BEGIN PROVIDED RECORDS
(* ===== verification/Slab.v ===== *)
(** * The slab allocator (memory-management/slab.c, include/slab.h)

    Cache and slab descriptors are records keyed by their address; their list
    heads are the nodes of one link store; the first word of an object, which
    chains the free objects of a slab, is in a word memory; the three fields
    the allocator keeps in [struct page] ([lru.next], [lru.prev],
    [first_page]) are keyed by page frame.  Page frames come from any
    [PageAllocator]. *)

From S2P Require Export Lists PageAlloc.

Definition PAGE_SHIFT : Z := 12.
Definition PAGE_SIZE : Z := 4096.
Definition PAGE_OFFSET : Z := 0xC0000000.
Definition L1_CACHE_BYTES : Z := 32.
Definition BYTES_PER_WORD : Z := 4.
Definition KMALLOC_MAX_ORDER : Z := 10.
Definition KMALLOC_MINALIGN : Z := 8.
Definition CFLGS_OFF_SLAB : Z := 0x80000000.
Definition SLAB_HWCACHE_ALIGN : Z := 0x2000.
Definition KMALLOC_FLAGS : Z := SLAB_HWCACHE_ALIGN.
Definition sizeof_slab_t : Z := 28.
Definition sizeof_kmem_cache : Z := 104.

(** [ALIGN(x, a)] on 32 bits. *)
Definition ALIGN (x a : Z) : Z := Z.land (u32 (x + (a - 1))) (Z.lnot (a - 1)).

Definition pa_of (x : Z) : Z := if PAGE_OFFSET <=? x then x - PAGE_OFFSET else x.
Definition va_of (x : Z) : Z := u32 (x + PAGE_OFFSET).
Definition virt_to_page (kaddr : Z) : Z := Z.shiftr (pa_of kaddr) PAGE_SHIFT.
Definition page_address (page : Z) : Z := va_of (Z.shiftl page PAGE_SHIFT).

Inductive snode := LFull (c : Z) | LPart (c : Z) | LFree (c : Z) | SlabN (s : Z) | Chain | CacheN (c : Z).

#[export] Instance snode_eq_dec : EqDecision snode.
Proof. solve_decision. Defined.
(* ===== verification/SlabInv.v ===== *)
(** * The invariant of the slab allocator

    Well-formedness of the caches, their slabs and their free objects, and how
    it changes when one slab changes, a slab or a cache is added, a slab is
    removed, or the fields around them change. *)

From S2P Require Export Slab.

Section Slab.
Context {S : Type} `{!PageAllocator S}.
Implicit Types w : world S.

(** ** Representation *)

(** [chain m a l]: the words of [m] chain the objects [l] from [a] to null. *)
Fixpoint chain (m : gmap Z Z) (a : Z) (l : list Z) : Prop :=
  match l with
  | [] => a = 0
  | x :: l => a = x /\ exists b, m !! x = Some b /\ chain m b l
  end.

Definition is_obj (k : kmem_cache) (sl : slab_s) (o : Z) : Prop :=
  exists i, 0 <= i < num k /\ o = s_mem sl + i * objsize k.

Definition owner (h : snode) : option Z :=
  match h with LFull c | LPart c | LFree c => Some c | _ => None end.

(** The list heads in use: three for every cache, and the chain of caches. *)
Definition is_head w (h : snode) : Prop := h = Chain \/ exists c, owner h = Some c /\ is_Some (caches w !! c).

(** What may be on the list of head [h]. *)
Definition elem_ok w (h y : snode) : Prop :=
  match h with
  | Chain => exists c, y = CacheN c /\ is_Some (caches w !! c)
  | _ => exists s, y = SlabN s
  end.

Lemma is_head_ext w w' : (forall c, is_Some (caches w' !! c) -> is_Some (caches w !! c)) -> forall h, is_head w' h -> is_head w h.
Proof. intros H h [->|(c & Ho & Hc)]; [by left|]. right. exists c. auto. Qed.

Lemma elem_ok_ext w w' h y : (forall c, is_Some (caches w !! c) -> is_Some (caches w' !! c)) -> elem_ok w h y -> elem_ok w' h y.
Proof. intros H. destruct h; cbn [elem_ok]; try done. intros (c & -> & Hc). exists c. auto. Qed.

(** What the code does not store: the slabs on each list, the free objects of
    each slab in order, the first page frame of each slab. *)
Record ghost := mk_ghost { gL : snode -> list snode; gchain : Z -> list Z; gbase : Z -> Z }.

Definition listed w (g : ghost) (h : snode) (c : Z) (k : kmem_cache) (s : Z) : Prop :=
  owner h = Some c /\ caches w !! c = Some k /\ SlabN s ∈ gL g h.
Lemma shrink_align_total size : 1 <= size -> exists r, shrink_align 8 size L1_CACHE_BYTES = Some r.
Proof.
  intros Hs. unfold L1_CACHE_BYTES. do 6 (cbn [shrink_align]; match goal with |- context [size <=? ?e] => destruct (Z.leb_spec size e); [|by eexists] end).
  repeat match goal with H : size <= ?e |- _ => let v := eval vm_compute in e in change e with v in H end. lia.
Qed.
(** The table of the general caches: sizes ascending, each served by a cache of
    objects at least as large. *)
Definition table_ok (t : malloc_table) w : Prop :=
  forall cs c, (cs, c) ∈ t -> exists k, caches w !! c = Some k /\ cs <= objsize k.

Lemma find_size_spec size t w : table_ok t w ->
  match find_size size t with
  | Some c => exists k, caches w !! c = Some k /\ size <= objsize k
  | None => forall cs c, (cs, c) ∈ t -> cs < size
  end.
Proof.
  induction t as [|[cs c] t IH]; intros Ht; cbn [find_size]; [by intros cs c ?%elem_of_nil|].
  destruct (Z.ltb_spec cs size) as [Hlt|Hle].
  - assert (table_ok t w) as Ht' by (intros cs' c' Hin; apply (Ht cs' c'); by right). specialize (IH Ht').
    destruct (find_size size t); [done|]. intros cs' c' [[= -> ->]|Hin]%elem_of_cons; [done|]. by apply (IH cs' c').
  - destruct (Ht cs c) as (k & E & Hk); [by left|]. exists k. split; [done|lia].
Qed.
End Slab.
(* ===== verification/Memory.v ===== *)
(** * The slab allocator on the buddy allocator

    The page allocator of the running kernel is the zone of Buddy; here the
    theorems of SlabOps are instantiated with it on a small zone. *)

From S2P Require Import SlabOps Buddy.

(** [cache_cache] lies in the first, reserved, page frame. *)
Definition boot_addr : Z := 0xC0000100.
Definition zero_cache : Slab.kmem_cache := Slab.mk_kmem_cache 0 0 0 0 0 0 0 0 0 0 0 0 None None.

Definition boot_links : gmap Slab.snode (list_head Slab.snode) :=
  list_to_map ((fun y => (y, mk_list_head None None)) <$> [Chain; CacheN boot_addr; LFull boot_addr; LPart boot_addr; LFree boot_addr]).

Definition boot_world (z : zone_t) : Slab.world zone_t := Slab.mk_world _ ∅ ∅ boot_links ∅ ∅ z.

Definition reserved_frames (p : Z) : Prop := p = 0 \/ p = 5.

Lemma demo_zone_rep : exists z, buddy_rep z (fun p => 0 <= p < 8 /\ p ≠ 0 /\ p ≠ 5) /\ present_pages z = 8.
Proof. destruct demo_live as (z & L & _ & I & Hp & HL). exists z. split; [|done]. by exists L. Qed.

Lemma init_slab_correct_witness :
  exists z t w' g', init_slab 2 boot_addr zero_cache zero_cache (boot_world z) = Some (t, w') /\
    slab_inv w' g' reserved_frames /\ t.*1 `prefix_of` malloc_sizes.
Proof.
  destruct demo_zone_rep as (z & HF & Hz).
  destruct (init_slab_correct 0 (boot_world z) reserved_frames (fun p => 0 <= p < 8 /\ p ≠ 0 /\ p ≠ 5) boot_addr zero_cache zero_cache)
    as (t & w' & g' & E & I & _ & _ & Ht).
  - reflexivity.
  - intros y Hy. assert (y ∈ [Chain; CacheN boot_addr; LFull boot_addr; LPart boot_addr; LFree boot_addr]) as Hin.
    { destruct Hy as [->|[->|Ho]]; [by left|right; by left|]. destruct y; cbn [owner] in Ho; try discriminate; injection Ho as ->; set_solver. }
    set_unfold. destruct Hin as [->|[->|[->|[->|[->|[]]]]]]; vm_compute; by eexists.
  - exact HF.
  - change (present_pages z <= 2 ^ 18). lia.
  - unfold reserved_frames. lia.
  - by left.
  - exists 1. lia.
  - reflexivity.
  - reflexivity.
  - reflexivity.
  - exists z, t, w', g'. split_and!; assumption.
Defined.

(** The allocator right after [cache_cache] has been set up. *)
Definition self_ring_node (y : Slab.snode) : list_head Slab.snode := mk_list_head (Some y) (Some y).

Definition ready_links : gmap Slab.snode (list_head Slab.snode) :=
  list_to_map [(Chain, mk_list_head (Some (CacheN boot_addr)) (Some (CacheN boot_addr)));
    (CacheN boot_addr, mk_list_head (Some Chain) (Some Chain));
    (LFull boot_addr, self_ring_node (LFull boot_addr)); (LPart boot_addr, self_ring_node (LPart boot_addr));
    (LFree boot_addr, self_ring_node (LFree boot_addr))].

Definition ready_world (z : zone_t) : Slab.world zone_t :=
  Slab.mk_world _ {[boot_addr := boot_cache zero_cache 0]} ∅ ready_links ∅ ∅ z.

Lemma ready_inv z : buddy_rep z (fun p => 0 <= p < 8 /\ p ≠ 0 /\ p ≠ 5) -> present_pages z = 8 ->
  slab_inv (ready_world z) (boot_ghost boot_addr) reserved_frames.
Proof.
  intros HF Hz. apply (boot_inv (ready_world z) reserved_frames (fun p => 0 <= p < 8 /\ p ≠ 0 /\ p ≠ 5) boot_addr (boot_cache zero_cache 0)).
  - done.
  - by apply boot_geom.
  - done.
  - done.
  - change (present_pages z <= 2 ^ 18). lia.
  - unfold reserved_frames. lia.
  - split; [apply (bool_decide_unpack _); vm_compute; done|]. by vm_compute.
  - intros y Ho. assert (ready_links !! y = Some (self_ring_node y)) as E.
    { destruct y; cbn [owner] in Ho; try done; injection Ho as ->; by vm_compute. }
    split; [apply NoDup_singleton|]. unfold lseg, next_of, prev_of. cbn [ready_world Slab.links]. by rewrite E.
Qed.

Lemma ready_cache z : Slab.caches (ready_world z) !! boot_addr = Some (boot_cache zero_cache 0).
Proof. apply lookup_singleton_eq. Qed.

(** On an empty allocator with free frames an object is available. *)
Lemma kmem_cache_alloc_correct_witness :
  exists z o w' g', Slab.kmem_cache_alloc 2 boot_addr 0 (ready_world z) = Some (Some o, w') /\
    slab_inv w' g' reserved_frames /\ held w' g' boot_addr o.
Proof.
  destruct demo_zone_rep as (z & HF & Hz).
  destruct (kmem_cache_alloc_correct 0 (ready_world z) (boot_ghost boot_addr) reserved_frames boot_addr (boot_cache zero_cache 0) 0
    (ready_inv z HF Hz) (ready_cache z)) as (r & w' & g' & E & I & Hh & Hcan & _).
  destruct r as [o|].
  - exists z, o, w', g'. split_and!; [assumption|assumption|]. apply Hh. by right.
  - exfalso. apply Hcan; [|reflexivity]. right. split; [reflexivity|]. exists (fun p => 0 <= p < 8 /\ p ≠ 0 /\ p ≠ 5), 1.
    split; [exact HF|]. split; [apply Z.divide_1_l|]. intros p Hp. unfold in_block in Hp. cbn [boot_cache Slab.gfporder] in Hp. lia.
Defined.

Lemma ready_object : exists (z : zone_t) (w : Slab.world zone_t) g o, slab_inv w g reserved_frames /\ held w g boot_addr o /\
  exists k : Slab.kmem_cache, Slab.caches w !! boot_addr = Some k.
Proof.
  destruct demo_zone_rep as (z & HF & Hz).
  destruct (alloc_spec 0 (ready_world z) (boot_ghost boot_addr) reserved_frames boot_addr (boot_cache zero_cache 0) 0
    (ready_inv z HF Hz) (ready_cache z)) as (r & w' & g' & E & P & Hcan).
  destruct r as [o|].
  - exists z, w', g', o. destruct (ap_new _ _ _ _ _ _ _ P o eq_refl) as (? & ? & _). split_and!; [apply (ap_inv _ _ _ _ _ _ _ P)|done|].
    destruct (ap_kept _ _ _ _ _ _ _ P _ _ (ready_cache z)) as (k & ? & _). by exists k.
  - exfalso. apply Hcan; [|done]. right. split; [done|]. exists (fun p => 0 <= p < 8 /\ p ≠ 0 /\ p ≠ 5), 1.
    split; [exact HF|]. split; [apply Z.divide_1_l|]. intros p Hp. unfold in_block in Hp. cbn [boot_cache Slab.gfporder] in Hp. lia.
Qed.

Lemma kmem_cache_free_correct_witness :
  exists (w w' : Slab.world zone_t) g g' o, held w g boot_addr o /\ Slab.kmem_cache_free 2 boot_addr o w = Some w' /\
    slab_inv w' g' reserved_frames /\ ~ held w' g' boot_addr o.
Proof.
  destruct ready_object as (z & w & g & o & I & Hh & k & Ek).
  destruct (kmem_cache_free_correct 0 w g reserved_frames boot_addr k o I Ek Hh) as (w' & g' & E & I' & H').
  exists w, w', g, g', o. split_and!; [assumption..|]. rewrite H'. intros [_ Hn]. by apply Hn.
Defined.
END PROVIDED RECORDS
- **PROBLEM DESCRIPTION**: Everything from the first line of the records above to the line containing "chains the free", inclusive, should be repeated exactly; leave out the rest.

- **ANSWER TO THIS PROBLEM**:
(* ===== verification/Slab.v ===== *)
(** * The slab allocator (memory-management/slab.c, include/slab.h)

    Cache and slab descriptors are records keyed by their address; their list
    heads are the nodes of one link store; the first word of an object, which
    chains the free objects of a slab, is in a word memory; the three fields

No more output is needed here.